Problem details
Beginning with the line below that contains "let '(p, rows) := spend_report" and ending with the line that contains "(running_report (d_scheduler d))));", copy every line exactly. Copy nothing else.

----- Source records

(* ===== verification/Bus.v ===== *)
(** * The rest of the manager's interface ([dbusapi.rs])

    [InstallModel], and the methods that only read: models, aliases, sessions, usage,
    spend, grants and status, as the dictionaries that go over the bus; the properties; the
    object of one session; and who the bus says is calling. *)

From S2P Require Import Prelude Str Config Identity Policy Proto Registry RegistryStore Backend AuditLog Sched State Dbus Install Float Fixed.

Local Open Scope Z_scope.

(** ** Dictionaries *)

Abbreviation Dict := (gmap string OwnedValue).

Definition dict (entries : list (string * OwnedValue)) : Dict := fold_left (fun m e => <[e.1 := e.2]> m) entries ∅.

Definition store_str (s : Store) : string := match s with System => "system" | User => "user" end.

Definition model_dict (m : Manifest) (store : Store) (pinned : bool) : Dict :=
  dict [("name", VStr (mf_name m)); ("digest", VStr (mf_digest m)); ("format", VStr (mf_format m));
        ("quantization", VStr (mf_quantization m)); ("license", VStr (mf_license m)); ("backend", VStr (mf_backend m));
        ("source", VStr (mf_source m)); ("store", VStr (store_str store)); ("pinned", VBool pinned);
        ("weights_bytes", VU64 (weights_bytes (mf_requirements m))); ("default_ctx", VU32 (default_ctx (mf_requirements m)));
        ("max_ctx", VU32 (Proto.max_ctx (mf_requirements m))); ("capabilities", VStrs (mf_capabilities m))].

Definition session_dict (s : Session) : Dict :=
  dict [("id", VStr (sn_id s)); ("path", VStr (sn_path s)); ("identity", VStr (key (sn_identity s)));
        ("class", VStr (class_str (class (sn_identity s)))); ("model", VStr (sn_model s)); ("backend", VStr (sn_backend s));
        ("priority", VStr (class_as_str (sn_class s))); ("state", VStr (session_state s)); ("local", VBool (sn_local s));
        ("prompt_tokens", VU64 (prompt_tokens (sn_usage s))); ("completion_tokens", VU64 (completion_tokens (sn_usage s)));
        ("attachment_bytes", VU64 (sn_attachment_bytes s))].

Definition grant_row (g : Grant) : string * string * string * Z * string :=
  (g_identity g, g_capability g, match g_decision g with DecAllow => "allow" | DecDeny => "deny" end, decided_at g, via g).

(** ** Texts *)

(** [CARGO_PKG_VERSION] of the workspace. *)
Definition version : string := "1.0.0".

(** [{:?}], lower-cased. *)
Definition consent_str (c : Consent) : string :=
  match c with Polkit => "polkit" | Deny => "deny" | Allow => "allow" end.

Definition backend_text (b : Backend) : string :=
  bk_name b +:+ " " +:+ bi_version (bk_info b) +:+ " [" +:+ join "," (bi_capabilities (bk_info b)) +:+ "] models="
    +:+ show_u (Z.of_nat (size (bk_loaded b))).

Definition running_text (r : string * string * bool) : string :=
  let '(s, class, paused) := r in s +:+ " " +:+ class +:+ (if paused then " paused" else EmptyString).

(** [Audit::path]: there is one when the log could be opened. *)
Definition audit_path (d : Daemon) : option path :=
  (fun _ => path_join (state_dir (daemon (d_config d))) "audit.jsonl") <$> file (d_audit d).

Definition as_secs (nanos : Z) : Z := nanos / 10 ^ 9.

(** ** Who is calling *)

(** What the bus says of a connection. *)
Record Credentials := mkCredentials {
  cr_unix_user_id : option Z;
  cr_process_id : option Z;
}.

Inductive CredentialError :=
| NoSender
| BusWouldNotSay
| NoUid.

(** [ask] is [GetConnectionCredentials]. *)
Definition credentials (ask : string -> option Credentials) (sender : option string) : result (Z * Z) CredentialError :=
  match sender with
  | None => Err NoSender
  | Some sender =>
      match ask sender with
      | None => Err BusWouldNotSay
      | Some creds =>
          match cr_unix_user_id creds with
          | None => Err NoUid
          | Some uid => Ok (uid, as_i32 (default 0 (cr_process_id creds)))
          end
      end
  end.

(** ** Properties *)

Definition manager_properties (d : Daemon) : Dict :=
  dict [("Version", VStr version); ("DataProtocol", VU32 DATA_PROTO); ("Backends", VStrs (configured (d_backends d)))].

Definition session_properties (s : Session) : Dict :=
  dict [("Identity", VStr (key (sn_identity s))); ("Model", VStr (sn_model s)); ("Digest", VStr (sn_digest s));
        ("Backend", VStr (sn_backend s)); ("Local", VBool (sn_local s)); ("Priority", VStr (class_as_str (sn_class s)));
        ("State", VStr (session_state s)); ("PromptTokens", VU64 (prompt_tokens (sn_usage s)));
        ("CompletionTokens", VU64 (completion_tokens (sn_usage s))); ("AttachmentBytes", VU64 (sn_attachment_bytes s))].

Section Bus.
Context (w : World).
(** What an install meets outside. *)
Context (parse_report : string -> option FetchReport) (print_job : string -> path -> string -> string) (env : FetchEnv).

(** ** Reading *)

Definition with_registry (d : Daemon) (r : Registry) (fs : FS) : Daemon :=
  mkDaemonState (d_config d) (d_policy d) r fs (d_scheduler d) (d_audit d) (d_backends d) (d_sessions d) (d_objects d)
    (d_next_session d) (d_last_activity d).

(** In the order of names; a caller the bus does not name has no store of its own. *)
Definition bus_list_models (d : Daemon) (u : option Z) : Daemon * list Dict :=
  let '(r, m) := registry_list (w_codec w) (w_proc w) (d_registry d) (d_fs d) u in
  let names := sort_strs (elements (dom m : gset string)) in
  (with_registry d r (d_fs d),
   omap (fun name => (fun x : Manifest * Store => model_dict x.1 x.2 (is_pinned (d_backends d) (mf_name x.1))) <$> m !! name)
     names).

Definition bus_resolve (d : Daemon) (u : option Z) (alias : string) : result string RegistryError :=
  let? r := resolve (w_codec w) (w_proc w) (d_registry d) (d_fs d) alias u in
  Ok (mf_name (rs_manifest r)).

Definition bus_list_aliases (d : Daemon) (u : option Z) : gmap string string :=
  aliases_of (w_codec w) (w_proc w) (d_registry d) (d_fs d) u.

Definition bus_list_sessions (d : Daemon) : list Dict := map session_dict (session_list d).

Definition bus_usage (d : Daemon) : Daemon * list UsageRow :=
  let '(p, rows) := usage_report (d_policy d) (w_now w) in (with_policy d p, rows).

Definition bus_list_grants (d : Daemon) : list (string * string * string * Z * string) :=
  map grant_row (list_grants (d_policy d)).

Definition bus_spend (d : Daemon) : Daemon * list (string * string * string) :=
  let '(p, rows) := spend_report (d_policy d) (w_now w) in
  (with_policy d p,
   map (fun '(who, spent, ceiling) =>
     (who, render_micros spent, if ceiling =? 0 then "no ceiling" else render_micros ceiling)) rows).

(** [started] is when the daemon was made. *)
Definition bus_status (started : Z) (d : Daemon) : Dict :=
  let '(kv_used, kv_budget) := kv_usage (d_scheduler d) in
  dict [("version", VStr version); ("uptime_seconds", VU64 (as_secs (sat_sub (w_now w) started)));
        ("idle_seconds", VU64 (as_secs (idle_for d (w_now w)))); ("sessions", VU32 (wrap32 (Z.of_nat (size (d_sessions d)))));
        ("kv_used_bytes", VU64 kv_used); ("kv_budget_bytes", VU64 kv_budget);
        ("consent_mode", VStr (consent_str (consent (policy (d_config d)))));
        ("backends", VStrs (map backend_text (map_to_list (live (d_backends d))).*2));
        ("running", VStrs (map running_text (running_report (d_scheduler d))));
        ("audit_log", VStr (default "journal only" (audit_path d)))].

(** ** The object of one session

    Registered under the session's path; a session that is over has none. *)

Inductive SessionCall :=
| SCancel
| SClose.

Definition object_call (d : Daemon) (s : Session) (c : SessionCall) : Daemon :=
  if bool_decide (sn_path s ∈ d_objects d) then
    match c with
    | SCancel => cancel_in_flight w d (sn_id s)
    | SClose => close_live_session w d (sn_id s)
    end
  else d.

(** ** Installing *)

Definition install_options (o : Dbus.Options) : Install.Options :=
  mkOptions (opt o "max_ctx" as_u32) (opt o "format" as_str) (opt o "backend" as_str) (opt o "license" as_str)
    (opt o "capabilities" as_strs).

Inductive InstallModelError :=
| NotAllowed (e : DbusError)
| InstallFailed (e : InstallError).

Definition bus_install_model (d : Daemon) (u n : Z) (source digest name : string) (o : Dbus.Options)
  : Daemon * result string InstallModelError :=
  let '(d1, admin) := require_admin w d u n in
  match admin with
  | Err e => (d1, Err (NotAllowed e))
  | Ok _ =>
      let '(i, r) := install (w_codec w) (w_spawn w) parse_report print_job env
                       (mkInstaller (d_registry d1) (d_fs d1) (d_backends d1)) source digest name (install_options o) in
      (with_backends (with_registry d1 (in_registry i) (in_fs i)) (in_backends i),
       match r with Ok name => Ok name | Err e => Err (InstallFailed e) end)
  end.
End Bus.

----------

Response
  let '(p, rows) := spend_report (d_policy d) (w_now w) in
  (with_policy d p,
   map (fun '(who, spent, ceiling) =>
     (who, render_micros spent, if ceiling =? 0 then "no ceiling" else render_micros ceiling)) rows).

(** [started] is when the daemon was made. *)
Definition bus_status (started : Z) (d : Daemon) : Dict :=
  let '(kv_used, kv_budget) := kv_usage (d_scheduler d) in
  dict [("version", VStr version); ("uptime_seconds", VU64 (as_secs (sat_sub (w_now w) started)));
        ("idle_seconds", VU64 (as_secs (idle_for d (w_now w)))); ("sessions", VU32 (wrap32 (Z.of_nat (size (d_sessions d)))));
        ("kv_used_bytes", VU64 kv_used); ("kv_budget_bytes", VU64 kv_budget);
        ("consent_mode", VStr (consent_str (consent (policy (d_config d)))));
        ("backends", VStrs (map backend_text (map_to_list (live (d_backends d))).*2));
        ("running", VStrs (map running_text (running_report (d_scheduler d))));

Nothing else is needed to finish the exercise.